In telecommunications, direct-sequence spread spectrum (DSSS) is a spread-spectrum modulation technique primarily used to reduce overall signal interference. The direct-sequence modulation makes the transmitted signal wider in bandwidth than the information bandwidth. After the despreading or removal of the direct-sequence modulation in the receiver, the information bandwidth is restored, while the unintentional and intentional interference is substantially reduced.[1]
Swiss inventor, Gustav Guanella proposed a "means for and method of secret signals".[2] With DSSS, the message symbols are modulated by a sequence of complex values known as spreading sequence. Each element of the spreading sequence, a so-called chip, has a shorter duration than the original message symbols. The modulation of the message symbols scrambles and spreads the signal in the spectrum, and thereby results in a bandwidth of the spreading sequence. The smaller the chip duration, the larger the bandwidth of the resulting DSSS signal; more bandwidth multiplexed to the message signal results in better resistance against narrowband interference.[1] [3]
Some practical and effective uses of DSSS include the code-division multiple access (CDMA) method, the IEEE 802.11b specification used in Wi-Fi networks, and the Global Positioning System.[4] [5]

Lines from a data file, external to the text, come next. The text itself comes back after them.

(* ===== verification/CopySpec.v ===== *)
(** * A COPY, from the Containerfile to the guest's disk

    The script the translator writes, run by the agent: the commands a COPY
    becomes are run one after the other under [set -e], and each file of the
    build context lands where the Containerfile says, with its bytes. *)
From S2P Require Import Prelude Text Crypto Paths Translate Session GuestFs Trust TrustSpec Baseline Agent AgentSpec.

#[local] Open Scope string_scope.
#[local] Open Scope Z_scope.
#[local] Open Scope list_scope.

Module CopySpec.
Import GuestFs GuestFsSpec Trust Baseline Agent AgentSpec.

(** The directories on the way to [c], and [c], are directories. *)
Definition dirs (s : fs) (c : path) : Prop := forall q x, q ++ [x] `prefix_of` c -> s !! (q ++ [x]) = Some Dir.

(** A path from the directory [c] leads to the names [l]: an absolute one, or a
    relative one after some "./". *)
Definition goes (c : path) (p : string) (l : path) : Prop :=
  (absolute p = true /\ comps p = l /\ Forall sname l) \/
  exists k r, absolute p = false /\ p <> "" /\ comps p = repeat "." k ++ r /\ Forall sname r /\ Forall sname c /\ l = c ++ r.

(** Places where directories can be made. *)
Definition free (s : fs) (l : path) : Prop :=
  forall q x, q ++ [x] `prefix_of` l -> s !! (q ++ [x]) = None \/ s !! (q ++ [x]) = Some Dir.

Lemma walk_dots s follow links k : forall cur todo, walk s follow links cur (repeat "." k ++ todo) = walk s follow links cur todo.
Proof. induction k as [|k IH]; intros cur todo; [done|]. cbn [repeat app]. rewrite <- (IH cur todo). by destruct links. Qed.

Lemma goes_walk s follow links c p l : goes c p l -> dirs s c ->
  walk s follow links (if absolute p then [] else c) (comps p) = walk s follow links [] l.
Proof.
  intros [(Ha & <- & _)|(k & r & Ha & _ & -> & Hr & Hc & ->)] Hd; rewrite Ha; [done|].
  rewrite walk_dots. symmetry. apply (walk_through s follow links c r []); done.
Qed.

Lemma goes_locate d follow p l : goes (cwd d) p l -> dirs (nodes d) (cwd d) ->
  locate d follow p = walk (nodes d) follow max_links [] l.
Proof.
  intros Hg Hd. unfold locate, from. rewrite (goes_walk _ _ _ _ _ _ Hg Hd).
  destruct p as [|x p]; [|done]. destruct Hg as [(H & _)|(k & r & _ & H & _)]; done.
Qed.

Lemma goes_sname c p l : goes c p l -> Forall sname l.
Proof. intros [(_ & _ & ?)|(k & r & _ & _ & _ & ? & ? & ->)]; [done|by apply Forall_app]. Qed.

Section Copy.
Context {HO : HashOps} {XO : X509Ops} {CT : CaTool} {FS : OS} {OU : Outside} {CC : ConfigCodec} {MO : Translate.MapOrder}.
Context (NF : forall op p, fault op p = None).

(** ** Calls that succeed *)

Lemma call_none {A} op p (r : result A) : call op p r = r.
Proof using NF. unfold call. by rewrite NF. Qed.

Lemma dirs_walk s follow l todo : Forall sname l -> dirs s l -> walk s follow max_links [] (l ++ todo) = walk s follow max_links l todo.
Proof. intros Hs Hd. by apply (walk_through s follow max_links l todo []). Qed.

Lemma dirs_way s l c : dirs s l -> way s (l ++ [c]).
Proof. intros Hd q x Hq Hne. apply prefix_snoc_inv in Hq as [?|?]; [done|by apply Hd]. Qed.

Lemma dirs_at s l : dirs s l -> at_ s l = Some Dir.
Proof. intros Hd. destruct l as [|x l _] using rev_ind; [done|]. rewrite at_ne by by destruct l. by apply Hd. Qed.

(** The walk to a place all whose parents are directories. *)
Lemma walk_place s follow l c : Forall sname (l ++ [c]) -> dirs s l -> (follow = true -> forall t, s !! (l ++ [c]) <> Some (Link t)) ->
  walk s follow max_links [] (l ++ [c]) = Ok (l ++ [c]).
Proof. intros Hs Hd Hl. apply (walk_dirs _ _ _ _ []); [done| |done]. intros q x Hq Hne. by apply (dirs_way s l c). Qed.
(* ===== verification/AgentExamples.v ===== *)
(** * The guest agent on concrete guests

    A guest laid out as RHEL is, /etc/ssl/certs and one of the bundles links,
    and a relay that answers it; each theorem about the agent applied there. *)
From S2P Require Import Prelude Text Crypto Writer Translate Session GuestFs Trust TrustSpec Baseline Agent AgentSpec CopySpec.

#[local] Open Scope string_scope.
#[local] Open Scope Z_scope.

Module AgentExamples.
Import GuestFs GuestFsSpec Trust TrustSpec Baseline Bootstrap Agent AgentSpec CopySpec.
#[local] Existing Instance Toy.hashes.
#[local] Existing Instance Toy.hash_laws.
#[local] Existing Instance Translate.TranslateExamples.ex_order.

(** ** What surrounds the agent *)
#[local] Instance ex_os : OS := {| fault _ _ := None; written _ b := b; survives _ _ := false |}.

(** A PEM block is its certificate, whose subject is a common name. *)
#[local] Instance ex_x509 : X509Ops := {|
  pem_decode b := Some b;
  ParseCertificate der := Ok (mkCert der 1000 der);
  unmarshal_subject b := Ok [[([2; 5; 4; 3], Some (string_of b))]];
  marshal_set l := Ok (mjoin ((fun a => bytes_of a.2) <$> l)) |}.

#[local] Instance ex_tool : CaTool := {| has_update _ := false; run_update d := (d, None) |}.
#[local] Instance ex_codec : ConfigCodec := fun _ => Ok (1, "exclusive", false).

Definition ex_pem : bytes := bytes_of "Warden  CA".

(** The build context the relay serves. *)
Definition ex_content (f : string) : bytes := bytes_of ("contents of " ++ f).

Definition ex_answer (r : request) : response :=
  mkResponse 200
    (if bool_decide (url r = "http://artifacts/ca.pem") then ex_pem
     else if bool_decide (url r = "http://artifacts/bootstrap") then bytes_of "{...}"
     else if bool_decide (url r = "http://artifacts/build-script") then bytes_of "make"
     else match CutPrefix (url r) "http://cwd/" with Some f => ex_content f | None => [] end) None.

Definition ex_steps : list step := [Output (bytes_of "hello"); Tick; Output (bytes_of "world")].

#[local] Instance ex_outside : Outside.
Proof.
  refine {| answer _ r := Ok (ex_answer r); took _ _ := 1000;
            script_does _ _ d := (d, ex_steps, Exited 3);
            executable := Some "/usr/bin/warden-io" |}.
  intros _ _. lia.
Defined.

(** ** The guest *)
Definition ex_nodes : fs := list_to_map (
  ((fun p => (comps p, Dir)) <$>
     ["/etc"; "/etc/ssl"; "/etc/pki"; "/etc/pki/tls"; "/etc/pki/tls/certs"; "/etc/pki/ca-trust"; "/etc/pki/ca-trust/extracted";
      "/etc/pki/ca-trust/extracted/pem"; "/usr"; "/usr/local"; "/usr/local/share"; "/bin"; "/tmp"]) ++
  [(comps "/etc/ssl/certs", Link "../pki/tls/certs");
   (comps "/etc/pki/tls/certs/ca-bundle.crt", Link "/etc/pki/ca-trust/extracted/pem/tls-ca-bundle.pem");
   (comps "/etc/pki/ca-trust/extracted/pem/tls-ca-bundle.pem", File (bytes_of "Public CAs") 420);
   (comps "/bin/sh", File (bytes_of "sh") 493)])%list.
Definition ex_disk : disk := mkDisk ex_nodes ["tmp"].
Definition ex_guest : guest := mkGuest ex_disk ["PATH=/bin"] 0 [].
Definition ex_cert : Cert := mkCert ex_pem 1000 ex_pem.

(** ** Checking what is assumed of a guest *)
Definition link_free (s : fs) (p : path) : bool :=
  forallb (fun k => match s !! take k p with Some (Link _) => false | _ => true end) (seq 0 (S (length p))).

Lemma link_free_clear s p : link_free s p = true -> clear s p.
Proof.
  unfold link_free. rewrite forallb_forall. intros H q t [r ->] E.
  specialize (H (length q)). rewrite take_app_length, E in H. discriminate H. apply in_seq. rewrite length_app. lia.
Qed.

Lemma wf_by_list (s : fs) : forallb (fun e => bool_decide (at_ s (parent e.1) = Some Dir)) (map_to_list s) = true -> wf s.
Proof.
  rewrite forallb_forall. intros H q c n E. specialize (H (q ++ [c], n)%list). cbn [fst] in H. rewrite parent_snoc in H.
  eapply bool_decide_eq_true_1, H, list_elem_of_In, elem_of_map_to_list, E.
Qed.

Lemma ex_linux : linux_guest ex_nodes.
Proof.
  split; [apply wf_by_list; vm_compute; reflexivity|apply link_free_clear; vm_compute; reflexivity..|].
  repeat (apply Forall_cons_2; [split; [apply link_free_clear; vm_compute; reflexivity|vm_compute; congruence]|]). by apply Forall_nil.
Qed.

Lemma ex_agent_guest : agent_guest ex_nodes.
Proof. split; [exact ex_linux|split; apply link_free_clear; vm_compute; reflexivity]. Qed.

Lemma ex_remove : Forall (fun b => fault "remove" b = None) otherBundles.
Proof. by repeat constructor. Qed.

(** The flags, in both forms; an unknown one and a missing value are ignored. *)
Example parse_flags :
  parseInitArgs ["--gateway=10.0.0.1"; "--other=x"; "--workdir"; "/a=b"; "--script="; "--hold"; "--ip"] =
  mkArgs "10.0.0.1" "" "" "/a=b" true.
Proof. vm_compute. reflexivity. Qed.

Lemma done_as {A B} (p : A * B) b : p.2 = b -> p = (p.1, b).
Proof. by destruct p as [a ?]; intros <-. Qed.

(** ** Witnesses *)


(** A disk where the CA is installed, and ca-certificates came back. *)
Definition reinstalled : disk :=
  let d := (installCA ex_disk ex_pem ex_cert TrustExclusive).1 in
  put d (comps "/etc/ssl/certs/public.pem") (File (bytes_of "Public CAs") 420).

Lemma hook_restores_witness :
  exists hash cs d' es, script_commands (trustHook wardenCAPath hash) = Some cs /\
    run_commands reinstalled cs = (d', es) /\ certs_replaced (nodes reinstalled) (nodes d') ex_pem hash.
Proof.
  assert (Hg : linux_guest (nodes reinstalled)).
  { split; [apply wf_by_list; vm_compute; reflexivity|apply link_free_clear; vm_compute; reflexivity..|].
    repeat (apply Forall_cons_2; [split; [apply link_free_clear; vm_compute; reflexivity|vm_compute; congruence]|]). by apply Forall_nil. }
  destruct (subjectHash ex_cert) as [hash|] eqn:Eh; [|vm_compute in Eh; discriminate Eh].
  destruct (hook_restores ex_cert hash reinstalled ex_pem Eh Hg) as (cs & Hcs & Hrun); [vm_compute; reflexivity|].
  exists hash, cs. destruct (run_commands reinstalled cs) as [d' es] eqn:Er. exists d', es. split; [exact Hcs|]. split; [reflexivity|].
  apply (Hrun d' es eq_refl). vm_compute in Eh. injection Eh as <-. vm_compute in Hcs. injection Hcs as <-.
  apply (f_equal snd) in Er. cbn [snd] in Er. rewrite <- Er. vm_compute. repeat constructor.
Defined.

Lemma jks_roundtrip_witness :
  exists b, writeJKS jksAlias ex_cert jksPassword = Ok b /\
    read_jks jksPassword b = Some [mkEntry "warden" 1000 "X.509" ex_pem].
Proof. apply (jks_roundtrip jksAlias ex_cert jksPassword); vm_compute; (split; congruence) || reflexivity. Defined.

Definition ex_env : gmap string string := <["B" := "it's $HOME"]> (<["A" := ""]> ∅).

Lemma shell_env_exact_witness :
  exists l, l ≡ₚ map_to_list ex_env /\
    Shell.commands (shellEnvScript ex_env "/src dir") =
      Some (((fun kv => ["export"; (kv.1 ++ "=" ++ kv.2)%string]) <$> l) ++ [["cd"; "/src dir"]])%list.
Proof.
  destruct (shell_env_exact ex_env "/src dir") as (l & Hp & _ & Hc); [|by exists l].
  intros k v H. unfold ex_env in H. apply lookup_insert_Some in H as [ [<- _]|[_ H] ]; [done|].
  apply lookup_insert_Some in H as [ [<- _]|[_ H] ]; [done|]. by rewrite lookup_empty in H.
Defined.

Lemma output_streamed_witness :
  exists g' sent, execScript ex_guest "/tmp/build.sh" "10.0.0.1" = (g', 3) /\
    mjoin (posted (outputURL "10.0.0.1") sent) = bytes_of "helloworld" /\ beats sent = 1%nat.
Proof.
  destruct (output_streamed (OU := ex_outside) ex_guest "/tmp/build.sh" "10.0.0.1" ex_disk ex_steps (Exited 3) eq_refl ltac:(done)) as (g' & sent & rest & E & _ & _ & Hb & Hw & _ & Hall).
  exists g', sent. split; [exact E|]. rewrite (Hall ltac:(done) (fun _ _ => eq_refl)), app_nil_r in Hw. by split.
Defined.

Definition ex_args : list string := ["--gateway=10.0.0.1"; "--workdir"; "/build"].



(** ** A COPY into the work directory *)
#[local] Instance ex_context : Translate.BuildContext := {|
  Translate.ctx_isDir s := bool_decide (s = "src");
  Translate.ctx_walk _ := Translate.TDir "src" [Translate.TFile "src/main.c"; Translate.TDir "src/d" [Translate.TFile "src/d/x.h"]];
  Translate.ctx_glob s := Ok [(s, true)] |}.

(** A file of the context and where it goes below the destination. *)
Definition ex_files : list Translate.fetchFile := [Translate.mkFetch "src/main.c" "main.c"; Translate.mkFetch "src/d/x.h" "d/x.h"].
Definition ex_tasks : list task := tasks ["tmp"] (Shell.fetch_commands ex_files "./").

(** Checking what holds of every name on a path. *)
Lemma by_prefix (P : path -> bool) l q x :
  forallb (fun k => P (take (S k) l)) (seq 0 (length l)) = true -> (q ++ [x])%list `prefix_of` l -> P (q ++ [x])%list = true.
Proof.
  rewrite forallb_forall. intros H [r E]. specialize (H (length q)). rewrite E, length_app, length_app in H.
  replace (S (length q)) with (length (q ++ [x])) in H by (rewrite length_app; cbn; lia).
  rewrite take_app_length in H. apply H, in_seq. cbn. lia.
Qed.

Lemma dirs_check (s : fs) l : forallb (fun k => bool_decide (s !! take (S k) l = Some Dir)) (seq 0 (length l)) = true -> dirs s l.
Proof. intros H q x Hq. by apply (by_prefix (fun q => bool_decide (s !! q = Some Dir)) _ _ _ H), bool_decide_eq_true_1 in Hq. Qed.

Lemma free_check (s : fs) l :
  forallb (fun k => match s !! take (S k) l with None | Some Dir => true | _ => false end) (seq 0 (length l)) = true -> free s l.
Proof.
  intros H q x Hq. apply (by_prefix (fun q => match s !! q with None | Some Dir => true | _ => false end) _ _ _ H) in Hq.
  destruct (s !! (q ++ [x])%list) as [ [b m| |t]|]; [discriminate Hq|by right|discriminate Hq|by left].
Qed.

Lemma guest_ready : ready ex_guest ex_content ex_tasks.
Proof.
  assert (Hs : forall l, forallb (fun n => negb (bool_decide (n = ".")) && negb (bool_decide (n = ".."))) l = true -> Forall sname l).
  { intros l H. rewrite forallb_forall in H. apply Forall_forall. intros n Hn%list_elem_of_In. specialize (H n Hn). cbn in H.
    by rewrite andb_true_iff, !negb_true_iff, !bool_decide_eq_false in H. }
  assert (Hg : forall k r p, absolute p = false -> p <> "" -> comps p = (repeat "." k ++ r)%list ->
    forallb (fun n => negb (bool_decide (n = ".")) && negb (bool_decide (n = ".."))) r = true -> goes ["tmp"] p ("tmp" :: r)).
  { intros k r p Ha Hne Hc Hr. right. exists k, r. split; [done|]. split; [done|]. split; [done|]. split; [by apply Hs|].
    split; [by apply Hs|done]. }
  split; [apply dirs_check; vm_compute; reflexivity|]. split; [|split; [split; [|split]|split] ].
  - change ex_tasks with [Make "./" ["tmp"]; Fetch "src/main.c" "./main.c" ["tmp"; "main.c"]; Make "d" ["tmp"; "d"];
      Fetch "src/d/x.h" "./d/x.h" ["tmp"; "d"; "x.h"] ].
    apply Forall_cons_2; [by apply (Hg 1%nat [])|]. apply Forall_cons_2.
    { split; [|by split_and!]. split; [by apply (Hg 1%nat)|]. split; [done|]. split; [by apply (Hg 1%nat [])|done]. }
    apply Forall_cons_2; [by apply (Hg 0%nat)|]. apply Forall_cons_2; [|by apply Forall_nil].
    split; [|by split_and!]. split; [by apply (Hg 1%nat)|]. split; [done|]. split; [by apply (Hg 0%nat)|done].
  - apply Forall_forall. repeat (apply Forall_cons_2; [apply free_check; vm_compute; reflexivity|]). by apply Forall_nil.
  - intros l b Hl. assert (Hin : (l, b) ∈ [(["tmp"; "main.c"], ex_content "src/main.c"); (["tmp"; "d"; "x.h"], ex_content "src/d/x.h")]) by exact Hl.
    rewrite !elem_of_cons, elem_of_nil in Hin. destruct Hin as [ [= -> ->]|[ [= -> ->]|[] ] ]; (split; [vm_compute; exact I|]).
    + split; [by apply (list_elem_of_lookup_2 _ 0)|]. apply Forall_forall. repeat (apply Forall_cons_2; [apart|]). by apply Forall_nil.
    + split; [by apply (list_elem_of_lookup_2 _ 2)|]. apply Forall_forall. repeat (apply Forall_cons_2; [apart|]). by apply Forall_nil.
  - intros l b b' H1 H2. assert (Hin : (l, b) ∈ [(["tmp"; "main.c"], ex_content "src/main.c"); (["tmp"; "d"; "x.h"], ex_content "src/d/x.h")]) by exact H1.
    assert (Hin' : (l, b') ∈ [(["tmp"; "main.c"], ex_content "src/main.c"); (["tmp"; "d"; "x.h"], ex_content "src/d/x.h")]) by exact H2.
    rewrite !elem_of_cons, elem_of_nil in Hin, Hin'. destruct Hin as [ [= -> ->]|[ [= -> ->]|[] ] ], Hin' as [ [= ?]|[ [= ?]|[] ] ]; congruence.
  - repeat (apply Forall_cons_2; [apart|]). by apply Forall_nil.
  - repeat (apply Forall_cons_2; [done|]). by apply Forall_nil.
Qed.

End AgentExamples.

Direct-sequence spread-spectrum transmissions multiply the symbol sequence being transmitted with a spreading sequence that has a higher rate than the original message rate. Usually, sequences are chosen such that the resulting spectrum is spectrally white. Knowledge of the same sequence is used to reconstruct the original data at the receiving end. This is commonly implemented by the element-wise multiplication with the spreading sequence, followed by summation over a message symbol period. This process, despreading, is mathematically a correlation of the transmitted spreading sequence with the spreading sequence. In an AWGN channel, the despreaded signal's signal-to-noise ratio is increased by the spreading factor, which is the ratio of the spreading-sequence rate to the data rate.
While a transmitted DSSS signal occupies a wider bandwidth than the direct modulation of the original signal would require, its spectrum can be restricted by conventional pulse-shape filtering.
If an undesired transmitter transmits on the same channel but with a different spreading sequence, the despreading process reduces the power of that signal. This effect is the basis for the code-division multiple access (CDMA) method of multi-user medium access, which allows multiple transmitters to share the same channel within the limits of the cross-correlation properties of their spreading sequences.